ACERBA – Fernando Ayala Vicente

Fernando Ayala

Resultan muy dolorosas las acerbas críticas que se realizan en muchas ocasiones a la acción pública por parte de determinados sectores de la ciudadanía. Por eso, en esta ocasión, quisiera centrarme, en todo lo contrario.

Voy a mostrar mi agradable percepción de cómo hay otros mundos más allá de interesados cuestionamientos.

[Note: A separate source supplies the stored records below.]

(* ===== verification/Libm.v ===== *)
(** * Angles and the math library

    The planner calls [std::cos], [std::sin] and [std::atan2] and
    compares angles with the constants [M_PI], [0.5*M_PI] and [2*M_PI].
    Angles are carried as rationals in the unit in which those constants
    are rational, the quarter turn: [M_PI] is [2].  The three functions
    are an interface, [Libm]; what the planner needs of them is their
    value on the four axis directions ([LibmLaws]).  Every theorem of the
    development holds for any implementation with these laws.
    [approx_libm] is one: a rational approximation, exact on the axes
    and the diagonals, that the examples evaluate. *)

From Stdlib Require Import ZArith QArith Qround Qabs Lia Lqa.
From stdpp Require Import base tactics list option numbers.
From S2P Require Import Prelude.

Set Warnings "-clear-no-such-hyp".

(** [M_PI], in quarter turns. *)
Definition M_PI : Q := 2.

(** The functions of [<cmath>] that the source calls.  [atan2] takes the
    two [int]s the source passes. *)
Class Libm : Type := {
  cos : Q → Q;
  sin : Q → Q;
  atan2 : Z → Z → Q
}.

(** A heading of the spiral: a unit step along one axis. *)
Definition is_axis (dx dy : Z) : Prop :=
  (dx = 1 ∧ dy = 0) ∨ (dx = 0 ∧ dy = 1) ∨
  (dx = -1 ∧ dy = 0) ∨ (dx = 0 ∧ dy = -1).

#[global] Instance is_axis_dec dx dy : Decision (is_axis dx dy).
Proof. unfold is_axis. apply _. Defined.

(** What the planner relies on: the functions respect equality of
    rationals and are exact on the axes. *)
Class LibmLaws (L : Libm) : Prop := {
  cos_proper :: Proper (Qeq ==> Qeq) cos;
  sin_proper :: Proper (Qeq ==> Qeq) sin;
  cos_0 : cos 0 == 1;
  sin_0 : sin 0 == 0;
  cos_half_pi : cos ((1 # 2) * M_PI) == 0;
  sin_half_pi : sin ((1 # 2) * M_PI) == 1;
  cos_pi : cos M_PI == - (1);
  sin_pi : sin M_PI == 0;
  cos_neg_half_pi : cos (- (1 # 2) * M_PI) == 0;
  sin_neg_half_pi : sin (- (1 # 2) * M_PI) == - (1);
  atan2_east : atan2 0 1 == 0;
  atan2_north : atan2 1 0 == (1 # 2) * M_PI;
  atan2_west : atan2 0 (-1) == M_PI;
  atan2_south : atan2 (-1) 0 == - (1 # 2) * M_PI
}.

(** ** A rational implementation *)

(** Bhaskara's approximation of the sine on a half turn, in quarter
    turns: exact at 0, 1 and 2. *)
Definition sin_half_turn (u : Q) : Q :=
  (4 * u * (2 - u) / (5 - u * (2 - u)))%Q.

(** The angle brought into [-2, 2) by whole turns. *)
Definition wrap_turn (t : Q) : Q :=
  (t - 4 * inject_Z (Qfloor ((t + 2) / 4)))%Q.

Definition approx_sin (t : Q) : Q :=
  let t' := wrap_turn t in
  if Qle_bool 0 t' then sin_half_turn t' else (- sin_half_turn (- t'))%Q.

Definition approx_cos (t : Q) : Q := approx_sin (t + 1).

(** The arc tangent on [-1, 1], in quarter turns: exact at 0 and ±1. *)
Definition atan_unit (z : Q) : Q :=
  (z / 2 + (869 # 5000) * z * (1 - Qabs z))%Q.

Definition approx_atan2 (dy dx : Z) : Q :=
  let y := inject_Z dy in
  let x := inject_Z dx in
  if (dx =? 0) && (dy =? 0) then 0%Q
  else if Z.abs dy <=? Z.abs dx then
    let a := atan_unit (y / x) in
    if 0 <? dx then a else if 0 <=? dy then (a + 2)%Q else (a - 2)%Q
  else
    let a := atan_unit (x / y) in
    if 0 <? dy then (1 - a)%Q else (- (1) - a)%Q.

Definition approx_libm : Libm :=
  {| cos := approx_cos; sin := approx_sin; atan2 := approx_atan2 |}.

(** ** Consequences of the laws *)

Section laws.
Context {L : Libm} {HL : LibmLaws L}.

(** The yaw of an axis heading has the heading as its cosine and sine. *)
Lemma axis_cos_sin dx dy :
  is_axis dx dy →
  cos (atan2 dy dx) == inject_Z dx ∧ sin (atan2 dy dx) == inject_Z dy.
Proof.
  intros [[-> ->]|[[-> ->]|[[-> ->]|[-> ->]]]].
  - rewrite atan2_east. split; [apply cos_0 | apply sin_0].
  - rewrite atan2_north. split; [apply cos_half_pi | apply sin_half_pi].
  - rewrite atan2_west. split; [apply cos_pi | apply sin_pi].
  - rewrite atan2_south. split; [apply cos_neg_half_pi | apply sin_neg_half_pi].
Qed.

(** The yaw of an axis heading is one of the four quarter turns. *)
Lemma axis_yaw dx dy :
  is_axis dx dy →
  atan2 dy dx == 0 ∨ atan2 dy dx == (1 # 2) * M_PI ∨
  atan2 dy dx == M_PI ∨ atan2 dy dx == - (1 # 2) * M_PI.
Proof.
  intros [[-> ->]|[[-> ->]|[[-> ->]|[-> ->]]]];
    eauto using atan2_east, atan2_north, atan2_west, atan2_south.
Qed.

End laws.

(** ** The rational implementation has the laws *)

#[export] Instance wrap_turn_proper : Proper (Qeq ==> Qeq) wrap_turn.
Proof.
  intros t t' Ht. unfold wrap_turn.
  assert (Qfloor ((t + 2) / 4) = Qfloor ((t' + 2) / 4)) as ->
    by (apply Qfloor_comp; by rewrite Ht).
  by rewrite Ht.
Qed.

#[export] Instance sin_half_turn_proper : Proper (Qeq ==> Qeq) sin_half_turn.
Proof. intros u u' Hu. unfold sin_half_turn. by rewrite Hu. Qed.

#[export] Instance approx_sin_proper : Proper (Qeq ==> Qeq) approx_sin.
Proof.
  intros t t' Ht. unfold approx_sin.
  assert (wrap_turn t == wrap_turn t') as Hw by (by rewrite Ht).
  rewrite (Qleb_comp 0%Q 0%Q (reflexivity _) _ _ Hw).
  destruct (Qle_bool 0 (wrap_turn t')); by rewrite Hw.
Qed.

#[export] Instance approx_cos_proper : Proper (Qeq ==> Qeq) approx_cos.
Proof. intros t t' Ht. unfold approx_cos. by rewrite Ht. Qed.

#[export] Instance approx_libm_laws : LibmLaws approx_libm.
Proof.
  split; try apply _; by vm_compute.
Qed.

Y, como de costumbre, me gusta poner ejemplos vividos. La semana pasada tuve la magnífica oportunidad de asistir a la entrega de unos Premios a la Innovación Educativa y a las Buenas Prácticas ( ¡bonita expresión!) en los centros escolares. Los denominados Joaquín Sama y Tomás García Verdejo, respectivamente.

Previamente estaba teniendo lugar, en el Palacio de Congresos de Badajoz un Congreso donde profesores y expertos ponían en común las nuevas metodologías que se utilizan en el aula.

Y aquí está la cuestión. Más de 1000 profesionales de la educación reunidos desprendiendo una ilusión por aprender, por innovar, por compartir que no se corresponde con la imagen que desde fuera muchos quieren mostrar de este entorno: padres agresivos, alumnos sobreprotegidos, maestros y profesores que se limitan exclusivamente a pasar el rato con ellos o en su defecto que manifiestan su hartazgo por la tensión continua a la que se ven sometidos….

Nada más lejos de la realidad lo que yo veía. Gente que pululaba de un lado a otro del recinto, que hablaban entre ellos, que preguntaban, que no dejaban ni un momento de interesarse por mejorar en su trabajo.

De eso trata esta columna. De revertir situaciones donde nos encajonamos en la desilusión. Donde aceptamos el estado de las cosas que algunos pretenden imbuirnos como el único posible. Donde nos planteamos para qué esforzarnos.

La respuesta está en la ilusión de levantarte cada día convencido de que haces lo que más te gusta. La ilusión de demostrar a los que te rodean que puedes ser útil con tu implicación. La ilusión de estar siempre aprendiendo ( que es lo mismo que decir que estás permanentemente vivo).

Así es, frente a las acerbas críticas de los cenizos, posicionemos nuestros retos. Estamos donde queremos estar e iremos donde nos gustaría ir si entre todos nos volcamos. Optimistas por naturaleza.